George avait été initié à toute une gamme de nouvelles arnaques à Walpole. Il les testèrent avec la méfiance de vieilles dames essayant une nouvelle voiture. La meilleure était l’arnaque au pédé. Tout se passa comme sur des roulettes pendant trois ans, jusqu’à ce que Blaze se fasse avoir sur ce que George appelait le coup de Jésus.

George avait aussi ramené une autre idée de prison : le grand coup, après quoi on arrête. Parce que, dit-il à Blaze, il ne se voyait pas passer les meilleurs années de sa vie à arnaquer des homos dans des bars où tout le monde était habillé comme dans The Rocky Horror Picture Show. Ou à fourguer des encyclopédies bidon. Ou à dévaliser le client d’une pute complice dans une contre-allée. Non, un grand coup et terminé. La formule devint son leitmotiv.

Un professeur du secondaire emprisonné pour homicide, du nom de John Burgess, lui avait suggéré un enlèvement.

« Tu dérailles ! » s’était exclamé George, horrifié. Ils étaient dans la cour, pour la promenade de six heures, man-géant leur banane tout en regardant quelques abrutis tout en muscles taper dans un ballon.

« C’est un truc qui a mauvaise réputation parce que c’est le crime de choix pour les idiots, avait expliqué Burgess, un petit homme mince et chauve. L’astuce, c’est de kidnapper un bébé.

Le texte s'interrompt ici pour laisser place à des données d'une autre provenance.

(* ===== verification/ContextProps.v ===== *)
(** * What emitting and flushing do *)

From S2P Require Import Prelude Golib Proto Reduce Compress Store Walk Dag ForkChoice Predicate TipSet Frontier Horizon Txn Wire Safety Engine Ingest IngestProps Subscribe Compete Context.

Section Props.
Context {snaps : TxnSnapshots} {ranger : MapRange} {sorter : SortFunc} `{!ProtoCodec Effect} {codec : Codec} {encoder : Encoder}.
Variable (w : World).

(** ** Emitting *)

(** Where the first effect of a key starts, when no history has to be read. *)
Definition starting_tips (key : bytes) (snapshotTips : option (list Tip)) (c : Context) (e : Engine) : option TipSet :=
  let tips := match snapshotTips with Some tips => Some (NewTipSet 0 tips) | None => index_tips e key end in
  if c_inTx c then with_subscriptions key tips e else tips.

(** What the next effect on the key depends on. *)
Definition next_deps (key : bytes) (snapshotTips : option (list Tip)) (c : Context) (e : Engine) : list Tip :=
  match c_keys c !! key with Some ck => [ck_lastOffset ck] | None => resolveTipDeps (Tips (starting_tips key snapshotTips c e)) e end.

(** Ready for an effect without asking anybody: no read failed, the key is
    subscribed, and its tips are known. *)
Definition ready (key : bytes) (snapshotTips : option (list Tip)) (c : Context) (e : Engine) : Prop :=
  c_readErr c = None /\ key ∈ g_subs e /\ (key ∉ g_incomplete e)
  /\ (c_txSnapshot c = None \/ is_Some snapshotTips \/ is_Some (c_keys c !! key)).

(** The effect as it is minted. *)
Definition minted_of (eff : Effect) (snapshotTips : option (list Tip)) (c : Context) (e : Engine) : Effect :=
  let eff := stamped c eff (w_clock w (g_ticks e)) (g_node e) (next_deps (e_key eff) snapshotTips c e) in
  if w_compress w then CompressEffectValues eff else eff.

Lemma compress_fields eff :
  e_key (CompressEffectValues eff) = e_key eff /\ e_deps (CompressEffectValues eff) = e_deps eff
  /\ e_txn_id (CompressEffectValues eff) = e_txn_id eff /\ e_node_id (CompressEffectValues eff) = e_node_id eff
  /\ e_hlc (CompressEffectValues eff) = e_hlc eff /\ e_fork_choice_hash (CompressEffectValues eff) = e_fork_choice_hash eff.
Proof. unfold CompressEffectValues. destruct (e_kind eff) as [[]|]; try done. by destruct (s_state s). Qed.

Lemma minted_fields eff st c e :
  let m := minted_of eff st c e in
  e_key m = e_key eff /\ e_deps m = next_deps (e_key eff) st c e /\ e_txn_id m = (if c_inTx c then c_txnID c else e_txn_id eff)
  /\ e_node_id m = g_node e /\ e_hlc m = Some (w_clock w (g_ticks e)) /\ hash_valid m = true.
Proof.
  cbv zeta. unfold minted_of, hash_valid.
  set (s := stamped _ _ _ _ _). destruct (compress_fields s) as (H1 & H2 & H3 & H4 & H5 & H6).
  destruct (w_compress w); rewrite ?H1, ?H2, ?H3, ?H4, ?H5, ?H6; (split_and!; [reflexivity..|]);
    apply bool_decide_eq_true; reflexivity.
Qed.

(** The engine after a mint: a resident effect nobody has indexed. *)
Definition minted (eff : Effect) (e e' : Engine) : Prop :=
  g_cache e' = <[next_tip e := eff]> (g_cache e) /\ g_index e' = g_index e /\ g_subs e' = g_subs e /\ g_incomplete e' = g_incomplete e
  /\ g_node e' = g_node e /\ g_nextOff e' = wrapu64 (g_nextOff e + 1) /\ in_flight e' = in_flight e.

(** One effect on a ready key: refused, or minted and last of its key. *)
Lemma emit_ready eff st c e : ready (e_key eff) st c e ->
  let key := e_key eff in
  exists e', (Emit w eff st c e).1.2 = e' /\ g_index e' = g_index e /\ in_flight e' = in_flight e /\ g_subs e' = g_subs e
    /\ g_incomplete e' = g_incomplete e /\ g_node e' = g_node e
  /\ match Emit w eff st c e with
     | (c', _, None) => minted (minted_of eff st c e) e e'
         /\ exists ck, c' = set_keys (<[key := ck]> (c_keys c)) c /\ ck_lastOffset ck = next_tip e
            /\ ck_notifies ck = match c_keys c !! key with Some ck0 => ck_notifies ck0 | None => [] end ++ [next_tip e]
            /\ ck_initialTips ck = match c_keys c !! key with Some ck0 => ck_initialTips ck0 | None => starting_tips key st c e end
     | (c', _, Some err) => err = EmitFailed /\ g_cache e' = g_cache e
         /\ exists keys', c' = set_keys keys' c /\ delete key keys' = delete key (c_keys c)
     end.
Proof.
  intros (Hr & Hs & Hi & Hsnap). cbv zeta. unfold Emit. rewrite Hr. unfold ensureSubscribedMode, awaitSubscription.
  rewrite bool_decide_eq_true_2 by done. rewrite (bool_decide_eq_false_2 (e_key eff ∈ g_incomplete e)) by done. cbn [andb read_clock].
  set (e1 := set_ticks (g_ticks e + 1) (g_txnSeq e) e). fold (w_clock w (g_ticks e)).
  assert (Hgo : forall ck, ck_initialTips ck = match c_keys c !! e_key eff with Some ck0 => ck_initialTips ck0 | None => starting_tips (e_key eff) st c e end ->
    ck_notifies ck = match c_keys c !! e_key eff with Some ck0 => ck_notifies ck0 | None => [] end ->
    exists e', (emit_with w ck (stamped c eff (w_clock w (g_ticks e)) (g_node e1) (next_deps (e_key eff) st c e)) c e1).1.2 = e'
      /\ g_index e' = g_index e /\ in_flight e' = in_flight e /\ g_subs e' = g_subs e /\ g_incomplete e' = g_incomplete e /\ g_node e' = g_node e
      /\ match emit_with w ck (stamped c eff (w_clock w (g_ticks e)) (g_node e1) (next_deps (e_key eff) st c e)) c e1 with
         | (c', _, None) => minted (minted_of eff st c e) e e'
             /\ exists ck1, c' = set_keys (<[e_key eff := ck1]> (c_keys c)) c /\ ck_lastOffset ck1 = next_tip e
                /\ ck_notifies ck1 = match c_keys c !! e_key eff with Some ck0 => ck_notifies ck0 | None => [] end ++ [next_tip e]
                /\ ck_initialTips ck1 = match c_keys c !! e_key eff with Some ck0 => ck_initialTips ck0 | None => starting_tips (e_key eff) st c e end
         | (c', _, Some err) => err = EmitFailed /\ g_cache e' = g_cache e
             /\ exists keys', c' = set_keys keys' c /\ delete (e_key eff) keys' = delete (e_key eff) (c_keys c)
         end).
  { intros ck Ht Hn. unfold emit_with. change (if w_compress w then _ else _) with (minted_of eff st c e).
    destruct (minted_fields eff st c e) as (Hkey & _). rewrite Hkey.
    set (ck1 := track _ _ ck).
    assert (Htr : ck_initialTips ck1 = ck_initialTips ck /\ ck_notifies ck1 = ck_notifies ck).
    { unfold ck1, track, track_txn, track_notify. repeat case_match; done. }
    destruct Htr as [Ht1 Hn1]. unfold rawEmit, putIngested. cbn [nextOffset].
    destruct (w_broadcaster w && _); [|destruct (w_accepts w _)].
    3: { eexists. split; [done|]. split_and!; try done. eexists. split; [done|]. rewrite Hn1. destruct (ck_notifies ck); [apply delete_delete_eq|apply delete_insert_eq]. }
    1: { eexists. split; [done|]. split_and!; try done. eexists. split; [done|]. rewrite Hn1. destruct (ck_notifies ck); [apply delete_delete_eq|apply delete_insert_eq]. }
    eexists. split; [done|]. split_and!; try done. eexists. split; [done|]. cbn. rewrite Ht1, Hn1, Ht, Hn. done. }
  change (g_node e1) with (g_node e) in *. unfold next_deps in *. destruct (c_keys c !! e_key eff) as [ck|] eqn:Ek.
  - apply (Hgo ck); done.
  - unfold initial_tips.
    destruct st as [tips|]; [|destruct (c_txSnapshot c) eqn:Es; [exfalso; destruct Hsnap as [|[[]|[]]]; congruence|]].
    all: unfold starting_tips in *; cbv zeta in *; apply Hgo; done.
Qed.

—    Ouais, comme Hauptmann3, avait fait remarquer George, se mettant à tressauter comme s’il s’électrocutait.

-Hauptmann était un imbécile. Bon Dieu, la Râpe, bien goupillé, un enlèvement peut pas rater. Qu’est-ce que le morpion va raconter quand on va lui demander qui a fait le coup ? Gou-ga-ga-gah ? »

Il rit.

« Ouais, d’accord, mais ça va chauffer.

—    Bien sûr, que ça va chauffer. » Burgess sourit et se tira sur l’oreille. C’était sa manie. « Beaucoup chauffer. Pour les enlèvements de bébé et les tueurs de flics, ça chauffe toujours. Tu sais ce que Harry Truman a dit, à propos de ça ?

—    Non.

—    Si tu ne supportes pas la chaleur, sors de la cuisine.

—    C’est impossible de récupérer la rançon, observa George. Et même si tu y arrives, l’argent sera marqué. Ça va sans dire. »

Tel un professeur, Burgess leva un doigt; mais il tira ensuite sur son oreille, ce qui gâtait plus ou moins le premier geste. « Parce que tu supposes qu’on appellera les flics. Mais si tu flanques suffisamment la frousse à la famille, tu pourras traiter directement avec eux. » Il marqua un temps d’arrêt. « Et même si l’argent n’est pas net... tu m’as pas dit que tu connaissais une filière ?

1

Boisson à base de chocolat liquide épais.

2

Allusion à un poème de Whitman : « Je fais retentir mon yawp barbare sur les toits du monde... »

3

Le kidnappeur du bébé de l’aviateur Lindbergh dans les années 1930.